INSTRUCTIONS FOR THE TASK:
The whole listing below should be output again, word for word.

RECORDS SUPPLIED:
(** ** Transactions that change hands *)

(** Offsets that wait in a transaction outlive its producer.  Claiming the id
    does not end what the predecessor left open, as the comment says it does: the
    offsets it handed in stay pending, its records stay open under the producer id
    they share, and the first commit of the successor publishes both. *)
Theorem takeover_commits_the_predecessors_work (s : ClusterState) id txn claim finish :
  txns s !! id = Some txn → -1 ≤ epoch txn < 32767 →
  init_producer_id_request.InitProducerIdRequest.transactional_id claim = Some id →
  end_txn_request.EndTxnRequest.transactional_id finish = id →
  end_txn_request.EndTxnRequest.producer_epoch finish = epoch txn + 1 →
  end_txn_request.EndTxnRequest.committed finish = true →
  let s1 := (init_producer_id_answer [] claim s).2 in
  let s2 := (end_txn_answer [] finish s1).2 in
  logs s1 = logs s ∧ (end_txn_answer [] finish s1).1 = end_txn_response.EndTxnResponse.mk 0 0 (-1) (-1) [] ∧
  committed s2 = pending_offsets txn ∪ committed s ∧
  ∀ place log first, logs s !! place = Some log → open log !! producer_id txn = Some first →
    ∃ log', logs s2 !! place = Some log' ∧ open log' !! producer_id txn = None ∧ aborted log' = aborted log.
Proof.
  intros Ht He Hc Hi Hfe Hfc. cbv zeta.
  assert (∃ next, (init_producer_id_answer [] claim s).2 =
    set_txn id (mkTxnState (producer_id txn) (epoch txn + 1) ∅ (pending_offsets txn)) (set_next_producer_id next s)) as [next ->].
  { unfold init_producer_id_answer. cbv zeta. rewrite Hc, Ht. cbn [default from_option Datatypes.id snd].
    change (has TxnInitReusesEpoch []) with false. cbn iota. rewrite sint_small by int_lia.
    destruct (_ =? _); [by eexists|]. exists (next_producer_id s). by destruct s. }
  set (s1 := set_txn id _ _).
  assert (txns s1 !! id = Some (mkTxnState (producer_id txn) (epoch txn + 1) ∅ (pending_offsets txn))) as Ht1 by apply lookup_insert_eq.
  assert (txn_epoch_check s1 id (epoch txn + 1) [] = 0) as Hcheck.
  { unfold txn_epoch_check. rewrite Ht1. cbn [epoch]. by rewrite Z.eqb_refl, orb_true_r. }
  split; [done|]. unfold end_txn_answer. cbv zeta. rewrite Hi, Hfe, Hcheck, Ht1, Hfc. cbn [Z.eqb snd fst].
  split; [done|]. split; [done|]. intros place log first Hl Ho.
  cbn [set_txn logs set_txns set_committed set_logs producer_id]. rewrite lookup_fmap. cbn [s1 set_txn logs set_txns set_next_producer_id].
  rewrite Hl. eexists. split; [reflexivity|]. unfold mark_end. rewrite Ho. cbn [open aborted].
  split; [apply lookup_delete_eq|done].
Qed.
Definition find_coordinator_at (ctx : ServerCtx) (version : Z) (group : string) (correlation_base : Z) : check :=
  let+ conn := verdict_of (open ctx (addr ctx)) in
  let+ body := io_of (map_err (λ e, Error ("encoding FindCoordinator: " +:+ show_encode e))
                        (enc_bytes (Message.encode version (find_coordinator_request_of version group)))) in
  let+ r := settling ctx (λ attempt _,
    let+ resp := verdict_of (api_call FindCoordinatorResponse.t conn FindCoordinatorRequest.API_KEY version
                               (correlation_at correlation_base attempt) body) in
    let last := coordinator_error resp version in
    io_ret (if is_coordinator_settling last then inl (resp, last) else inr (resp, last)))
    (default_coordinator_response, 0) in
  let '(resp, last) := match r with inl x => x | inr x => x end in
  if is_coordinator_settling last then
    fail ("coordinator for " +:+ debug_str group +:+ " still " +:+ show_code last +:+ " after " +:+
          debug_ms (settle_budget (config ctx)))
  else judge_coordinator version group resp.

(** Only what is a failure of a version ends the sweep. *)
Fixpoint find_coordinator_versions (ctx : ServerCtx) (group : string) (i : Z) (versions : list Z) : check :=
  match versions with
  | [] => done Pass
  | version :: versions =>
      let+ v := (λ w, let (v, w) := run_check
                    (find_coordinator_at ctx version group
                       (sint 32 (51 + sint 32 (default 0 (try_from i32_min i32_max i) * 32)))) w in
                  (Ok v, w)) in
      match v with
      | Fail details => fail ("v" +:+ show_int version +:+ ": " +:+ details)
      | _ => find_coordinator_versions ctx group (i + 1) versions
      end
  end.

Definition find_coordinator_group (ctx : ServerCtx) : check :=
  let+ versions := negotiated_all ctx "FindCoordinator" FindCoordinatorRequest.API_KEY
                     FindCoordinatorRequest.MIN_VERSION FindCoordinatorRequest.MAX_VERSION in
  find_coordinator_versions ctx (check_group "find-coordinator") 0 versions.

EXERCISE ANSWER:
(** ** Transactions that change hands *)

(** Offsets that wait in a transaction outlive its producer.  Claiming the id
    does not end what the predecessor left open, as the comment says it does: the
    offsets it handed in stay pending, its records stay open under the producer id
    they share, and the first commit of the successor publishes both. *)
Theorem takeover_commits_the_predecessors_work (s : ClusterState) id txn claim finish :
  txns s !! id = Some txn → -1 ≤ epoch txn < 32767 →
  init_producer_id_request.InitProducerIdRequest.transactional_id claim = Some id →
  end_txn_request.EndTxnRequest.transactional_id finish = id →
  end_txn_request.EndTxnRequest.producer_epoch finish = epoch txn + 1 →
  end_txn_request.EndTxnRequest.committed finish = true →
  let s1 := (init_producer_id_answer [] claim s).2 in
  let s2 := (end_txn_answer [] finish s1).2 in
  logs s1 = logs s ∧ (end_txn_answer [] finish s1).1 = end_txn_response.EndTxnResponse.mk 0 0 (-1) (-1) [] ∧
  committed s2 = pending_offsets txn ∪ committed s ∧
  ∀ place log first, logs s !! place = Some log → open log !! producer_id txn = Some first →
    ∃ log', logs s2 !! place = Some log' ∧ open log' !! producer_id txn = None ∧ aborted log' = aborted log.
Proof.
  intros Ht He Hc Hi Hfe Hfc. cbv zeta.
  assert (∃ next, (init_producer_id_answer [] claim s).2 =
    set_txn id (mkTxnState (producer_id txn) (epoch txn + 1) ∅ (pending_offsets txn)) (set_next_producer_id next s)) as [next ->].
  { unfold init_producer_id_answer. cbv zeta. rewrite Hc, Ht. cbn [default from_option Datatypes.id snd].
    change (has TxnInitReusesEpoch []) with false. cbn iota. rewrite sint_small by int_lia.
    destruct (_ =? _); [by eexists|]. exists (next_producer_id s). by destruct s. }
  set (s1 := set_txn id _ _).
  assert (txns s1 !! id = Some (mkTxnState (producer_id txn) (epoch txn + 1) ∅ (pending_offsets txn))) as Ht1 by apply lookup_insert_eq.
  assert (txn_epoch_check s1 id (epoch txn + 1) [] = 0) as Hcheck.
  { unfold txn_epoch_check. rewrite Ht1. cbn [epoch]. by rewrite Z.eqb_refl, orb_true_r. }
  split; [done|]. unfold end_txn_answer. cbv zeta. rewrite Hi, Hfe, Hcheck, Ht1, Hfc. cbn [Z.eqb snd fst].
  split; [done|]. split; [done|]. intros place log first Hl Ho.
  cbn [set_txn logs set_txns set_committed set_logs producer_id]. rewrite lookup_fmap. cbn [s1 set_txn logs set_txns set_next_producer_id].
  rewrite Hl. eexists. split; [reflexivity|]. unfold mark_end. rewrite Ho. cbn [open aborted].
  split; [apply lookup_delete_eq|done].
Qed.
Definition find_coordinator_at (ctx : ServerCtx) (version : Z) (group : string) (correlation_base : Z) : check :=
  let+ conn := verdict_of (open ctx (addr ctx)) in
  let+ body := io_of (map_err (λ e, Error ("encoding FindCoordinator: " +:+ show_encode e))
                        (enc_bytes (Message.encode version (find_coordinator_request_of version group)))) in
  let+ r := settling ctx (λ attempt _,
    let+ resp := verdict_of (api_call FindCoordinatorResponse.t conn FindCoordinatorRequest.API_KEY version
                               (correlation_at correlation_base attempt) body) in
    let last := coordinator_error resp version in
    io_ret (if is_coordinator_settling last then inl (resp, last) else inr (resp, last)))
    (default_coordinator_response, 0) in
  let '(resp, last) := match r with inl x => x | inr x => x end in
  if is_coordinator_settling last then
    fail ("coordinator for " +:+ debug_str group +:+ " still " +:+ show_code last +:+ " after " +:+
          debug_ms (settle_budget (config ctx)))
  else judge_coordinator version group resp.

(** Only what is a failure of a version ends the sweep. *)
Fixpoint find_coordinator_versions (ctx : ServerCtx) (group : string) (i : Z) (versions : list Z) : check :=
  match versions with
  | [] => done Pass
  | version :: versions =>
      let+ v := (λ w, let (v, w) := run_check
                    (find_coordinator_at ctx version group
                       (sint 32 (51 + sint 32 (default 0 (try_from i32_min i32_max i) * 32)))) w in
                  (Ok v, w)) in
      match v with
      | Fail details => fail ("v" +:+ show_int version +:+ ": " +:+ details)
      | _ => find_coordinator_versions ctx group (i + 1) versions
      end
  end.

Definition find_coordinator_group (ctx : ServerCtx) : check :=
  let+ versions := negotiated_all ctx "FindCoordinator" FindCoordinatorRequest.API_KEY
                     FindCoordinatorRequest.MIN_VERSION FindCoordinatorRequest.MAX_VERSION in
  find_coordinator_versions ctx (check_group "find-coordinator") 0 versions.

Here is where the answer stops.